INFORMATION PROVIDED Start Marker

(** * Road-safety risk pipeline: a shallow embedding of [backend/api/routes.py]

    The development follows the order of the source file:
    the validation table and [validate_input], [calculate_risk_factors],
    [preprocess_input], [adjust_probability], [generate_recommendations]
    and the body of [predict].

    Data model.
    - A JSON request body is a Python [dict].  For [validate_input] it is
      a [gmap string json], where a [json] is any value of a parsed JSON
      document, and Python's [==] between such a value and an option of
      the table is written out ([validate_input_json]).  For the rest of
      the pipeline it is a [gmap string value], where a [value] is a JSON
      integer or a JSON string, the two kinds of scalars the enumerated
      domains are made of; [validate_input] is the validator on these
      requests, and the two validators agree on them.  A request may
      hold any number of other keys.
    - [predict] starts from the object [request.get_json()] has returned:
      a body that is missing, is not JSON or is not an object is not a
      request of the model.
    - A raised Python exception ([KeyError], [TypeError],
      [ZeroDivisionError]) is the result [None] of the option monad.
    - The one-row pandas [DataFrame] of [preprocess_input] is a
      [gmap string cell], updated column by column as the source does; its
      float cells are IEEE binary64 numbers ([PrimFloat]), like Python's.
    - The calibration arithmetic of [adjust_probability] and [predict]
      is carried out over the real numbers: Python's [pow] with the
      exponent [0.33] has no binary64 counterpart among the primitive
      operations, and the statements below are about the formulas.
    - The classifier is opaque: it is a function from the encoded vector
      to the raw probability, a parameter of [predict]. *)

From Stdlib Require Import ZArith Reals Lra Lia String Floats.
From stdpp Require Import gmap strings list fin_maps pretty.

INFORMATION PROVIDED End Marker

(WHAT YOU ARE ASKED TO DO)
Copy each line exactly, beginning at the one with "the table is" and stopping after the last line of the entries. Include nothing else.

(THE ANSWER)
      the table is written out ([validate_input_json]).  For the rest of
      the pipeline it is a [gmap string value], where a [value] is a JSON
      integer or a JSON string, the two kinds of scalars the enumerated
      domains are made of; [validate_input] is the validator on these
      requests, and the two validators agree on them.  A request may
      hold any number of other keys.
    - [predict] starts from the object [request.get_json()] has returned:
      a body that is missing, is not JSON or is not an object is not a
      request of the model.
    - A raised Python exception ([KeyError], [TypeError],
      [ZeroDivisionError]) is the result [None] of the option monad.
    - The one-row pandas [DataFrame] of [preprocess_input] is a
      [gmap string cell], updated column by column as the source does; its
      float cells are IEEE binary64 numbers ([PrimFloat]), like Python's.
    - The calibration arithmetic of [adjust_probability] and [predict]
      is carried out over the real numbers: Python's [pow] with the
      exponent [0.33] has no binary64 counterpart among the primitive
      operations, and the statements below are about the formulas.
    - The classifier is opaque: it is a function from the encoded vector
      to the raw probability, a parameter of [predict]. *)

From Stdlib Require Import ZArith Reals Lra Lia String Floats.
From stdpp Require Import gmap strings list fin_maps pretty.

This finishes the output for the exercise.